Collected data entries:
(* ===== verification/JobValidation.v ===== *)
(** Validation of job requests and their fingerprint: job/validation.go and
    job/validation_profile.go. *)

From S2P Require Import Prelude GoStrings Json Sha256 GoValue QualityRules Queue JobModel Schema Sql Outbox JobStore.
From stdpp Require Import strings sorting.

Open Scope Z_scope.

Definition MaxOperations : Z := 32.
Definition MaxConfigProperties : Z := 32.
Definition MaxOperationTypeLen : Z := 64.

Definition error {A} (text : string) : res A := Err (ErrText text).

(** ** Numbers *)

Definition finiteNumber (value : any) : option float64 :=
  '(number : float64) ← match value with
    | AInt _ z => Some (float64_of_Z z)
    | AFloat32 f => Some f
    | AFloat64 f => Some f
    | ANumber t => ParseFloat t
    | _ => None
    end;
  if finite number then Some number else None.

Definition boundedInteger `{GoArch} (value : any) : option Z :=
  number ← finiteNumber value; checked_int64 number.

(** A uint64 above the largest int64 is converted by wrapping, and refused. *)
Definition integerValue `{GoArch} (raw : any) : option Z :=
  match raw with
  | AInt (KInt | KInt8 | KInt16 | KInt32 | KInt64) z => Some z
  | AInt (KUint | KUint64) z => if z <=? MaxInt64 then Some z else None
  | ANumber t => ParseInt t
  | AFloat64 f => exact_int64 f
  | _ => None
  end.

Definition numericValue (raw : any) : option float64 :=
  match raw with
  | AFloat32 f => Some f
  | AFloat64 f => Some f
  | AInt (KInt | KInt64) z => Some (float64_of_Z z)
  | ANumber t => ParseFloat t
  | _ => None
  end.

Definition validateIntBound `{GoArch} (raw : any) (minimum maximum : Z) : res unit :=
  match integerValue raw with
  | Some value => guard_err ((minimum <=? value) && (value <=? maximum)) (ErrText "outside the supported bound")
  | None => error "outside the supported bound"
  end.

(** ** Columns *)

Definition validColumnName (value : string) : bool := columnNamePattern value.

Fixpoint collect_columns (seen : list string) (values : list any) : res (list string) :=
  match values with
  | [] => Ok []
  | AString column :: values =>
      if negb (validColumnName column) then error "contains an invalid column"
      else if bool_decide (column ∈ seen) then error "contains duplicate column"
      else result ← collect_columns (column :: seen) values; Ok (column :: result)
  | _ :: _ => error "contains an invalid column"
  end.

Definition requiredColumns (config : gomap) (key : string) : res (list string) :=
  match index config key with
  | ASlice (ElemAny | ElemString) values =>
      if (Z.of_nat (length values) =? 0) || (256 <? Z.of_nat (length values))
      then error "must contain between 1 and 256 columns"
      else collect_columns [] values
  | _ => error "must be a non-empty array"
  end.

Definition validateOptionalColumns (raw : any) : res unit :=
  match raw with
  | ASlice (ElemAny | ElemString) values =>
      if 256 <? Z.of_nat (length values) then error "must contain at most 256 columns"
      else _ ← collect_columns [] values; Ok tt
  | _ => error "must be an array"
  end.

Definition validateConfigKeys (config : gomap) (allowed : list string) : res unit :=
  guard_err (forallb (λ kv, bool_decide (kv.1 ∈ allowed)) config) (ErrText "unsupported config field").

(** ** Profiles *)

Fixpoint check_quantiles (seen : list float64) (values : list any) : res unit :=
  match values with
  | [] => Ok tt
  | value :: values =>
      match numericValue value with
      | None => error "quantiles must contain numbers between 0 and 1"
      | Some number =>
          if flt number (float64_of_Z 0) || fgt number (float64_of_Z 1)
          then error "quantiles must contain numbers between 0 and 1"
          else if existsb (feq number) seen then error "quantiles must not contain duplicates"
          else check_quantiles (number :: seen) values
      end
  end.

Definition validateQuantiles (raw : any) : res unit :=
  match raw with
  | ASlice (ElemAny | ElemFloat64) values =>
      if (Z.of_nat (length values) <? 1) || (32 <? Z.of_nat (length values))
      then error "quantiles must contain between 1 and 32 values"
      else check_quantiles [] values
  | _ => error "quantiles must be an array"
  end.

(** [if raw, ok := config[key]; ok { check(raw) }]. *)
Definition if_present (config : gomap) (key : string) (check : any → res unit) : res unit :=
  match assoc_first key config with Some raw => check raw | None => Ok tt end.

Definition one_of (choices : list string) (raw : any) : res unit :=
  match as_string raw with
  | Some s => guard_err (bool_decide (s ∈ choices)) (ErrText "invalid choice")
  | None => error "invalid choice"
  end.

Definition validateSampling `{GoArch} (raw : any) : res unit :=
  match as_map raw with
  | None => error "sampling must be an object"
  | Some sampling =>
      _ ← validateConfigKeys sampling ["strategy"; "maxRows"; "seed"];
      _ ← if_present sampling "strategy" (one_of ["RESERVOIR"]);
      _ ← if_present sampling "maxRows" (λ raw, validateIntBound raw 0 100000);
      if_present sampling "seed" (λ raw, validateIntBound raw 0 2147483647)
  end.

Definition validateProfileConfig `{GoArch} (config : gomap) : res unit :=
  _ ← validateConfigKeys config ["sampling"; "includeCommonValues"; "maxCommonValues"; "quantiles";
        "distinctStrategy"; "maxDistinctValues"; "maxMemoryBytes"; "sensitiveColumns"];
  _ ← if_present config "sampling" validateSampling;
  _ ← if_present config "includeCommonValues"
        (λ raw, guard_err (bool_decide (is_Some (as_bool raw))) (ErrText "includeCommonValues must be boolean"));
  _ ← if_present config "maxCommonValues" (λ raw, validateIntBound raw 0 100);
  _ ← if_present config "quantiles" validateQuantiles;
  _ ← if_present config "distinctStrategy" (one_of ["EXACT"; "APPROXIMATE"]);
  _ ← if_present config "maxDistinctValues" (λ raw, validateIntBound raw 128 1000000);
  _ ← if_present config "maxMemoryBytes" (λ raw, validateIntBound raw (2 ^ 20) (2 ^ 32));
  if_present config "sensitiveColumns" validateOptionalColumns.

(** ** Outliers *)

(** The constant 0.0001. *)
Definition min_threshold : float64 := round64 false 1 10000.

Definition check_threshold (value : any) : res unit :=
  match finiteNumber value with
  | Some threshold =>
      guard_err (negb (flt threshold min_threshold || fgt threshold (float64_of_Z 1000)))
        (ErrText "threshold is outside the supported bound")
  | None => error "threshold is outside the supported bound"
  end.

Definition check_integer `{GoArch} (minimum maximum : Z) (value : any) : res unit :=
  match boundedInteger value with
  | Some n => guard_err ((minimum <=? n) && (n <=? maximum)) (ErrText "outside the supported bound")
  | None => error "outside the supported bound"
  end.

Definition validateOutlierConfig `{GoArch} (config : gomap) : res unit :=
  _ ← validateConfigKeys config ["column"; "method"; "threshold"; "nullPolicy"; "minimumSampleSize"; "sampleOutputLimit"];
  _ ← match as_string (index config "column") with
      | Some column => guard_err (validColumnName column) (ErrText "column is invalid")
      | None => error "column is invalid"
      end;
  _ ← one_of ["IQR"; "Z_SCORE"; "MODIFIED_Z_SCORE"] (index config "method");
  _ ← if_present config "threshold" check_threshold;
  _ ← if_present config "nullPolicy" (one_of ["SKIP"; "FAIL"]);
  _ ← if_present config "minimumSampleSize" (check_integer 3 1000000);
  if_present config "sampleOutputLimit" (check_integer 0 128).

(** ** Operations *)

(** The configuration as the decoder of the request left it. *)
Definition Config (operation : Operation) : option gomap :=
  any_of_members <$> op_config operation.

Definition validateOperationConfig `{GoArch} `{Regexp} (operationType : string) (config : gomap) : res unit :=
  let case t := bool_decide (operationType = t) in
  if case "PROFILE_DATASET" then validateProfileConfig config
  else if case "CHECK_MISSING_VALUES" then
    _ ← validateConfigKeys config ["columns"]; _ ← requiredColumns config "columns"; Ok tt
  else if case "CHECK_DUPLICATES" then
    _ ← validateConfigKeys config ["keyColumns"]; _ ← requiredColumns config "keyColumns"; Ok tt
  else if case "DETECT_OUTLIERS" then validateOutlierConfig config
  else if case "VALIDATE_QUALITY" then
    _ ← validateConfigKeys config ["rules"]; quality.ValidateSnapshotRules (index config "rules")
  else error "type is not supported".

Definition validateOperation `{GoArch} `{Regexp} (operation : Operation) : res unit :=
  let operationType := trim_space (op_type operation) in
  if bool_decide (operationType = "") || bool_decide (operationType ≠ op_type operation)
     || (MaxOperationTypeLen <? go_len operationType)
  then Err ErrJobInvalidInput else
  match Config operation with
  | None => Err ErrJobInvalidInput
  | Some config =>
      if MaxConfigProperties <? Z.of_nat (length config) then Err ErrJobInvalidInput
      else wrap_err ErrJobInvalidInput (validateOperationConfig operationType config)
  end.

Fixpoint validate_each `{GoArch} `{Regexp} (operations : list Operation) : res unit :=
  match operations with
  | [] => Ok tt
  | operation :: operations => _ ← validateOperation operation; validate_each operations
  end.

Definition ValidateOperations `{GoArch} `{Regexp} (operations : list Operation) : res unit :=
  if (Z.of_nat (length operations) =? 0) || (MaxOperations <? Z.of_nat (length operations))
  then Err ErrJobInvalidInput else validate_each operations.

(** ** Fingerprints *)

(** A decoded object is a map, so the last of several members with one name counts;
    [sort.Strings] orders the names by their bytes. *)
Definition sorted_keys {A} (members : list (string * A)) : list string :=
  merge_sort String.le (remove_dups (map fst members)).

Definition canonical_member (members : list (string * list N)) (key : string) : list N :=
  quote key ++ [58%N] ++ default [] (assoc_last key members).

Fixpoint canonicalValue (value : json) : list N :=
  match value with
  | JObj typed =>
      let members := map (λ kv, (kv.1, canonicalValue kv.2)) typed in
      [123%N] ++ Json.join [44%N] (map (canonical_member members) (sorted_keys members)) ++ [125%N]
  | JArr typed => [91%N] ++ Json.join [44%N] (map canonicalValue typed) ++ [93%N]
  | _ => json_marshal value
  end.

(** [decoder.Decode]: the next value of the input and what follows it. *)
Definition decode_next (l : list N) : option (json * list N) := parse_value (S (2 * length l)) 0 l.

(** The argument is the JSON value [json.Marshal] writes for the Go value: members
    of a struct in its order, of a map in any order ([CanonicalJSON_iff]). *)
Definition CanonicalJSON (value : json) : res (list N) :=
  match decode_next (json_marshal value) with
  | None => error "decode"
  | Some (normalized, rest) =>
      match decode_next rest with
      | Some _ => error "multiple JSON values"
      | None => Ok (canonicalValue normalized)
      end
  end.

Definition fingerprintValue (value : json) : res string :=
  canonical ← wrap_err ErrJobInvalidInput (CanonicalJSON value);
  Ok (EncodeToString (Sum256 canonical)).

Definition Fingerprint (operations : list Operation) : res string :=
  canonical ← wrap_err ErrJobInvalidInput (CanonicalJSON (JArr (map json_operation operations)));
  Ok (EncodeToString (Sum256 canonical)).

(** The anonymous struct of [RequestFingerprint]. *)
Definition request_json (datasetVersionID : uuid) (operations : list Operation) (priority maxAttempts : Z) : json :=
  JObj [("datasetVersionId", json_uuid datasetVersionID);
        ("operations", JArr (map json_operation operations));
        ("priority", json_int priority);
        ("maxAttempts", json_int maxAttempts)].

Definition request_value (command : CreateCommand) : json :=
  request_json (c_DatasetVersionID command) (c_Operations command) (c_Priority command) (c_MaxAttempts command).

Definition RequestFingerprint (command : CreateCommand) : res string :=
  fingerprintValue (request_value command).

Definition ValidateCreateCommand `{GoArch} `{Regexp} (command : CreateCommand) : res string :=
  if bool_decide (c_OwnerUserID command = 0%N) || bool_decide (c_ActorUserID command = 0%N)
     || bool_decide (c_DatasetVersionID command = 0%N)
  then Err ErrJobInvalidInput else
  _ ← ValidateOperations (c_Operations command);
  if (c_Priority command <? 0) || (MaxPriority <? c_Priority command) then Err ErrJobInvalidInput else
  if (c_MaxAttempts command <? 1) || (JobMaxAttempts <? c_MaxAttempts command) then Err ErrJobInvalidInput else
  if MaxIdempotencyKeySize <? go_len (c_IdempotencyKey command) then Err ErrJobInvalidInput else
  if bool_decide (c_TraceID command = "") then Err ErrJobInvalidInput else
  RequestFingerprint command.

REQUIREMENT
Taking the line with "Definition finiteNumber (value" as the first and the line with "(** ** Columns *)" as the last, retype that stretch of the data above exactly, with no other lines.

TASK ANSWER
Definition finiteNumber (value : any) : option float64 :=
  '(number : float64) ← match value with
    | AInt _ z => Some (float64_of_Z z)
    | AFloat32 f => Some f
    | AFloat64 f => Some f
    | ANumber t => ParseFloat t
    | _ => None
    end;
  if finite number then Some number else None.

Definition boundedInteger `{GoArch} (value : any) : option Z :=
  number ← finiteNumber value; checked_int64 number.

(** A uint64 above the largest int64 is converted by wrapping, and refused. *)
Definition integerValue `{GoArch} (raw : any) : option Z :=
  match raw with
  | AInt (KInt | KInt8 | KInt16 | KInt32 | KInt64) z => Some z
  | AInt (KUint | KUint64) z => if z <=? MaxInt64 then Some z else None
  | ANumber t => ParseInt t
  | AFloat64 f => exact_int64 f
  | _ => None
  end.

Definition numericValue (raw : any) : option float64 :=
  match raw with
  | AFloat32 f => Some f
  | AFloat64 f => Some f
  | AInt (KInt | KInt64) z => Some (float64_of_Z z)
  | ANumber t => ParseFloat t
  | _ => None
  end.

Definition validateIntBound `{GoArch} (raw : any) (minimum maximum : Z) : res unit :=
  match integerValue raw with
  | Some value => guard_err ((minimum <=? value) && (value <=? maximum)) (ErrText "outside the supported bound")
  | None => error "outside the supported bound"
  end.

(** ** Columns *)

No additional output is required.